But of course! You want to hear more about me dont you? People say patience is a virtue, but I offer my sincerest apologies for depriving you of my wonderful presence for so long; I honestly don't know how you survived.
Today I am going to teach you about evil planning, an aspect at which all evil geniuses thrive. To achieve true evil geniusness, you must have the ability to construct a well thought out and complex evil plan, often under pressure and/or a time limit. You must ensure you are well equipped and that even the most intricate of details shall run smoothly.

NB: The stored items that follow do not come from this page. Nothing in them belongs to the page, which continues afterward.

Definition trace_chunk_id (e : TraceEvent) : option ChunkId :=
  match e with
  | ChunkCreated chunk_id _ _ _ => Some chunk_id
  | ChunkDeleted chunk_id _ _ => Some chunk_id
  | ChunkStateChanged chunk_id _ _ _ => Some chunk_id
  | TransferQueued chunk_id _ _ _ _ => Some chunk_id
  | TransferStarted job _ => Some (job_chunk job)
  | TransferCompleted chunk_id _ _ _ _ _ => Some chunk_id
  | TransferFailed chunk_id _ _ _ _ _ => Some chunk_id
  | TransferRetry chunk_id _ _ _ _ => Some chunk_id
  | TransferCancelled chunk_id _ _ _ => Some chunk_id
  | PressureSample _ _ => None
  | PressureAlert _ _ _ _ => None
  | Eviction chunk_id _ _ _ => Some chunk_id
  | PolicyDecision chunk_id _ _ _ _ => Some chunk_id
  | DaemonStarted _ => None
  | DaemonStopping _ => None
  | BackendRegistered _ _ => None
  | WorkerSpawned _ _ => None
  | WorkerStopped _ _ => None
  | IpcRequestReceived _ _ => None
  | IpcResponseSent _ _ _ => None
  | IpcConnectionAccepted _ => None
  | IpcConnectionClosed _ => None
  | CompressionStarted chunk_id _ _ => Some chunk_id
  | CompressionCompleted chunk_id _ _ _ => Some chunk_id
  | DecompressionStarted chunk_id _ _ => Some chunk_id
  | DecompressionCompleted chunk_id _ _ _ => Some chunk_id
  | BackendDegraded _ _ _ => None
  | BackendRecovered _ _ => None
  | MigrationRolledBack chunk_id _ _ _ _ => Some chunk_id
  | RetryExhausted chunk_id _ _ _ _ => Some chunk_id
  | PressureEscalated _ _ _ _ => None
  | AllocationFailed _ _ _ _ => None
  | QueueThrottled _ _ _ => None
  | PromotionQueued chunk_id _ _ _ => Some chunk_id
  | EvictionQueued chunk_id _ _ _ => Some chunk_id
  | BackpressureActivated _ _ _ _ => None
  | BackpressureReleased _ _ _ _ => None
  | MetricsExported _ _ => None
  end.

Definition event_type (e : TraceEvent) : string :=
  match e with
  | ChunkCreated _ _ _ _ => "chunk_created"
  | ChunkDeleted _ _ _ => "chunk_deleted"
  | ChunkStateChanged _ _ _ _ => "chunk_state_changed"
  | TransferQueued _ _ _ _ _ => "transfer_queued"
  | TransferStarted _ _ => "transfer_started"
  | TransferCompleted _ _ _ _ _ _ => "transfer_completed"
  | TransferFailed _ _ _ _ _ _ => "transfer_failed"
  | TransferRetry _ _ _ _ _ => "transfer_retry"
  | TransferCancelled _ _ _ _ => "transfer_cancelled"
  | PressureSample _ _ => "pressure_sample"
  | PressureAlert _ _ _ _ => "pressure_alert"
  | Eviction _ _ _ _ => "eviction"
  | PolicyDecision _ _ _ _ _ => "policy_decision"
  | DaemonStarted _ => "daemon_started"
  | DaemonStopping _ => "daemon_stopping"
  | BackendRegistered _ _ => "backend_registered"
  | WorkerSpawned _ _ => "worker_spawned"
  | WorkerStopped _ _ => "worker_stopped"
  | IpcRequestReceived _ _ => "ipc_request_received"
  | IpcResponseSent _ _ _ => "ipc_response_sent"
  | IpcConnectionAccepted _ => "ipc_connection_accepted"
  | IpcConnectionClosed _ => "ipc_connection_closed"
  | CompressionStarted _ _ _ => "compression_started"
  | CompressionCompleted _ _ _ _ => "compression_completed"
  | DecompressionStarted _ _ _ => "decompression_started"
  | DecompressionCompleted _ _ _ _ => "decompression_completed"
  | BackendDegraded _ _ _ => "backend_degraded"
  | BackendRecovered _ _ => "backend_recovered"
  | MigrationRolledBack _ _ _ _ _ => "migration_rolled_back"
  | RetryExhausted _ _ _ _ _ => "retry_exhausted"
  | PressureEscalated _ _ _ _ => "pressure_escalated"
  | AllocationFailed _ _ _ _ => "allocation_failed"
  | QueueThrottled _ _ _ => "queue_throttled"
  | PromotionQueued _ _ _ _ => "promotion_queued"
  | EvictionQueued _ _ _ _ => "eviction_queued"
  | BackpressureActivated _ _ _ _ => "backpressure_activated"
  | BackpressureReleased _ _ _ _ => "backpressure_released"
  | MetricsExported _ _ => "metrics_exported"
  end.

(** [set_timestamp] of [ghost-daemon/src/trace_log.rs]. *)
Definition set_timestamp (e : TraceEvent) (ts : Z) : TraceEvent :=
  match e with
  | ChunkCreated chunk_id size_ tier _ => ChunkCreated chunk_id size_ tier ts
  | ChunkDeleted chunk_id tier _ => ChunkDeleted chunk_id tier ts
  | ChunkStateChanged chunk_id from to _ => ChunkStateChanged chunk_id from to ts
  | TransferQueued chunk_id from to priority _ => TransferQueued chunk_id from to priority ts
  | TransferStarted job _ => TransferStarted job ts
  | TransferCompleted chunk_id from to size_ duration_ms _ => TransferCompleted chunk_id from to size_ duration_ms ts
  | TransferFailed chunk_id from to error attempt _ => TransferFailed chunk_id from to error attempt ts
  | TransferRetry chunk_id from to attempt _ => TransferRetry chunk_id from to attempt ts
  | TransferCancelled chunk_id from to _ => TransferCancelled chunk_id from to ts
  | PressureSample state _ => PressureSample state ts
  | PressureAlert memory_pressure vram_pressure io_pressure _ => PressureAlert memory_pressure vram_pressure io_pressure ts
  | Eviction chunk_id tier reason _ => Eviction chunk_id tier reason ts
  | PolicyDecision chunk_id from to reason _ => PolicyDecision chunk_id from to reason ts
  | DaemonStarted _ => DaemonStarted ts
  | DaemonStopping _ => DaemonStopping ts
  | BackendRegistered tier _ => BackendRegistered tier ts
  | WorkerSpawned worker_id _ => WorkerSpawned worker_id ts
  | WorkerStopped worker_id _ => WorkerStopped worker_id ts
  | IpcRequestReceived request_type _ => IpcRequestReceived request_type ts
  | IpcResponseSent request_type success _ => IpcResponseSent request_type success ts
  | IpcConnectionAccepted _ => IpcConnectionAccepted ts
  | IpcConnectionClosed _ => IpcConnectionClosed ts
  | CompressionStarted chunk_id original_size _ => CompressionStarted chunk_id original_size ts
  | CompressionCompleted chunk_id original_size compressed_size _ => CompressionCompleted chunk_id original_size compressed_size ts
  | DecompressionStarted chunk_id compressed_size _ => DecompressionStarted chunk_id compressed_size ts
  | DecompressionCompleted chunk_id compressed_size decompressed_size _ => DecompressionCompleted chunk_id compressed_size decompressed_size ts
  | BackendDegraded tier reason _ => BackendDegraded tier reason ts
  | BackendRecovered tier _ => BackendRecovered tier ts
  | MigrationRolledBack chunk_id from to reason _ => MigrationRolledBack chunk_id from to reason ts
  | RetryExhausted chunk_id from to attempts _ => RetryExhausted chunk_id from to attempts ts
  | PressureEscalated memory_pressure vram_pressure io_pressure _ => PressureEscalated memory_pressure vram_pressure io_pressure ts
  | AllocationFailed tier size_ reason _ => AllocationFailed tier size_ reason ts
  | QueueThrottled queue_depth capacity _ => QueueThrottled queue_depth capacity ts
  | PromotionQueued chunk_id from to _ => PromotionQueued chunk_id from to ts
  | EvictionQueued chunk_id tier reason _ => EvictionQueued chunk_id tier reason ts
  | BackpressureActivated memory_pressure vram_pressure io_pressure _ => BackpressureActivated memory_pressure vram_pressure io_pressure ts
  | BackpressureReleased memory_pressure vram_pressure io_pressure _ => BackpressureReleased memory_pressure vram_pressure io_pressure ts
  | MetricsExported metrics_count _ => MetricsExported metrics_count ts
  end.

Any type of well-formulated, sucessful plan will do wondrous things for your reputation, young ones, and our motto here at Lysander Scamander's Association for Budding Evil Geniuses is that absolutely no plan whatsoever can be too elaborate. Remember though, to keep it real. Kidnapping the Minister for Magic's favourite pet snorkacks and training them to eat his face off in the dead of night? Wonderful. Making a galaxy traversing rocketship with enough fuel to get you to Mars, so you can venture to Pigfarts and disturb Rumbleroar's slumbering cubs? Perfect. Splitting your soul into 8 pieces and hiding them in historically important inanimate objects/living things in an attempt at immortality with a goal to rid the world of all muggleborns, therefore almost everyone in sight, gaining no trust or sympathy from any remaining beings, resulting in a large number of epic failures when battling an unqualified teenage wizard? Too far. Much too far. And that, my friends, is why Voldemort ended up as such a fail.
The first step we must take is to define your morals and reasoning for the evil plan. To organise and structure your mind is a necessary action we must take, and knowing why exactly this evil plan is taking place will prove to be immensely helpful. Just one piece of advice: before you start producing random evil plans for no particular reason whatsoever, you must build up a reputation, or some may think you are rather strange. For example, if Lorcan, my brother, started going around Hogwarts and acting evilly, a likely reaction would be along the lines of:
"Why in the name of Merlin is Lorcan being all randomly evil all of a sudden? I don't want Hogwarts to have a creepy spontaneous evil dude prancing around. This sucks royal hippogriff!"
If I, however, decided to just evilly inflict pain upon people for the fun of it (which occurs frequently), people would just be like:
"Look! There's the totally awesome Lysander Scamander being amazingly evil again! Yay! Don't you think he is just so supermegafoxyawesomehot?"
See the difference, young ones?
For the evil plan I shall carry out later, the morals are simple: to instruct and assist those less gifted than I.
Next on the agenda is selecting a victim. This act of singing out an individual can take much thought and effort, due to the outcome often having great effect upon the both the finer details of the plan, and the general outcome. To ensure greatness is achieved, these victims must be important enough to affect as many people as possible, and also must be stupid enough to fall for whatever trick you may play upon them. It may seem a little surprising, but there are plenty of people like this in the ministry. Despite this being a general rule for evil geniuses, for the purposes of this demonstration, our victim will be highly insignificant, and rather dim. Cathy Wolf.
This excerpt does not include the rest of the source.